Según los especialistas, Durero pintó El caballero, la muerte y el diablo como un canto a la victoria del caballero renacentista sobre la muerte. Tal vez incluso como un autorretrato velado de éste que fue uno de los primeros autorretratistas de la pintura occidental, y que se completaría con un San Jerónimo en su celda y con su célebre Melancolía. Denevi, y Max con él, invierten la lectura y desarman el porte orgulloso del guerrero y su rocín para revelarnos que, como Bardín, él también porta el tumor de la peste consigo, la plaga que trae de la guerra, pues de ella sólo se puede traer la ruina, o tal vez la ruina y unas imágenes que los perros que somos los muertos ya no somos capaces de ver, aunque sean omnipresentes. Siguiendo esta inversión de valores, descubrimos una nueva función en el perro. Según Cirlot -no por casualidad, ése es también el nombre del amigo de Bardín-, el perro es también el acompañante del muerto.
De esa ya definitivamente lúgubre estampa que inició Durero ha escapado, como decíamos, el caballero ausente en la versión de Max.

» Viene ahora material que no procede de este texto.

Lemma tombstones_are_sticky_witness :
  let t := sample_record "a" 1001 "100.64.0.0/21" 1 2 Tombstoned in
  let v := @receive_all sample_hash sample_scope sample_view [t] in
  ∃ t', get (@receive_all sample_hash sample_scope v [sample_a]) "a" = Some t' ∧
    owner_epoch t ≤ owner_epoch t' ∧ (state t' = Tombstoned ∨ owner_epoch t < owner_epoch t').
Proof. apply (@tombstones_are_sticky sample_hash); reflexivity. Defined.

Lemma apply_is_idempotent_and_monotone_witness :
  ∃ v', @apply sample_hash sample_view (sample_record "a" 1001 "100.64.0.0/21" 1 2 Active) sample_scope
        = Ok (Applied, v') ∧
        @apply sample_hash v' (sample_record "a" 1001 "100.64.0.0/21" 1 2 Active) sample_scope
        = Ok (Duplicate, v').
Proof.
  eexists. split; [vm_compute; reflexivity|].
  eapply (@apply_is_idempotent_and_monotone sample_hash sample_view). vm_compute. reflexivity.
Defined.

Lemma reconciled_record_is_accepted_witness :
  let cand := sample_record "c" 1003 "100.64.16.0/21" 7 7 Tombstoned in
  let r := with_revision cand 1 1 Active in
  @apply sample_hash sample_view r sample_scope = Ok (Applied, insert_record sample_view r "c:1:1A").
Proof.
  simpl. etransitivity.
  - apply (@reconciled_record_is_accepted sample_hash sample_scope sample_view
      (sample_record "c" 1003 "100.64.16.0/21" 7 7 Tombstoned) _ "c:1:1A" sample_view_wf).
    + split_and!; vm_compute; reflexivity.
    + intros cur Hc. vm_compute in Hc. discriminate Hc.
    + reflexivity.
    + reflexivity.
    + apply (bool_decide_unpack _). vm_compute. exact I.
  - vm_compute. reflexivity.
Defined.

Lemma decommissions_remove_unconfigured_witness :
  ∃ v', try_fold (@apply_step sample_hash sample_scope) sample_view
          (compute_decommissions {["b"]} sample_view) = Ok v' ∧
        ∀ r, r ∈ active v' → server_name r ∈ ({["b"]} : gset string).
Proof.
  destruct (@decommissions_remove_unconfigured sample_hash sample_scope sample_view {["b"]}
    (λ r, node_id r +:+ ":" +:+ pretty (owner_epoch r) +:+ ":" +:+ pretty (revision r)
       +:+ match state r with Active => "A" | Tombstoned => "T" end) sample_view_wf)
    as (v' & Hv & Ha & _).
  - reflexivity.
  - intros n r Hr. assert (map_Forall (λ _ r, revision r < u64_max) (records sample_view)) as Hall.
    { apply (bool_decide_unpack _). vm_compute. exact I. }
    by apply (Hall n).
  - apply (bool_decide_unpack _). vm_compute. exact I.
  - assert (Forall (λ r, (node_id r +:+ ":" +:+ pretty (owner_epoch r) +:+ ":" +:+ pretty (revision r)
       +:+ match state r with Active => "A" | Tombstoned => "T" end) ∉ record_ids sample_view)
       (compute_decommissions {["b"]} sample_view)) as Hall.
    { apply (bool_decide_unpack _). vm_compute. exact I. }
    rewrite Forall_forall in Hall. exact Hall.
  - by exists v'.
Defined.

Lemma authenticate_attributes_by_address_witness :
  authenticate sample_view (Peer (SocketV4 1001 9)) "a" = Ok ().
Proof.
  destruct (@authenticate_attributes_by_address sample_hash sample_scope sample_view 1001 9 "a"
    sample_view_wf) as [_ Hok].
  eapply Hok; [vm_compute; reflexivity|reflexivity|].
  intros n s Hs Ha.
  assert (map_Forall (λ n s, management_address s = 1001 → n = "a") (records sample_view)) as Hall.
  { apply (bool_decide_unpack _). vm_compute. exact I. }
  by apply (Hall n s).
Defined.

También en su Diccionario de símbolos, Cirlot nos advierte de los significados que tiene la escala cromática aplicada al progreso de los caballeros: el caballero verde es el escudero, el precaballero; el caballero negro es el sufriente, todavía esforzándose por superar las pruebas; el caballero blanco es el triunfador elegido; el caballero rojo es el glorificado por las pruebas superadas. Si esta imagen de El caballero, la muerte y el diablo de Max es, como la de Durero, un autorretrato, es normal entonces que no lo veamos montado sobre el caballo (o yegua) espectral: superadas todas las pruebas, ha llegado a un peldaño superior al caballero rojo y al caballero blanco. Es el caballero transparente, que se sabe a sí mismo dibujante, y sabe por tanto que el poder del dibujo se basta y se sobra para llegar a donde no llega el poder de la palabra: a representar lo irrepresentable, a decir lo indecible, a dibujar lo indibujable. El rostro del artista está en su trazo, y su nombre está en todas partes; el único autorretrato posible es el autorretrato invisible.
Texto publicado en Panóptica 1973-2011, catálogo editado con motivo de la exposición de Max que organizó el MuVIM el año pasado y que ha tenido una itinerancia internacional.
AÑADIDO: La ilustración en la que se basa mi artículo se puede ver en el blog de Max.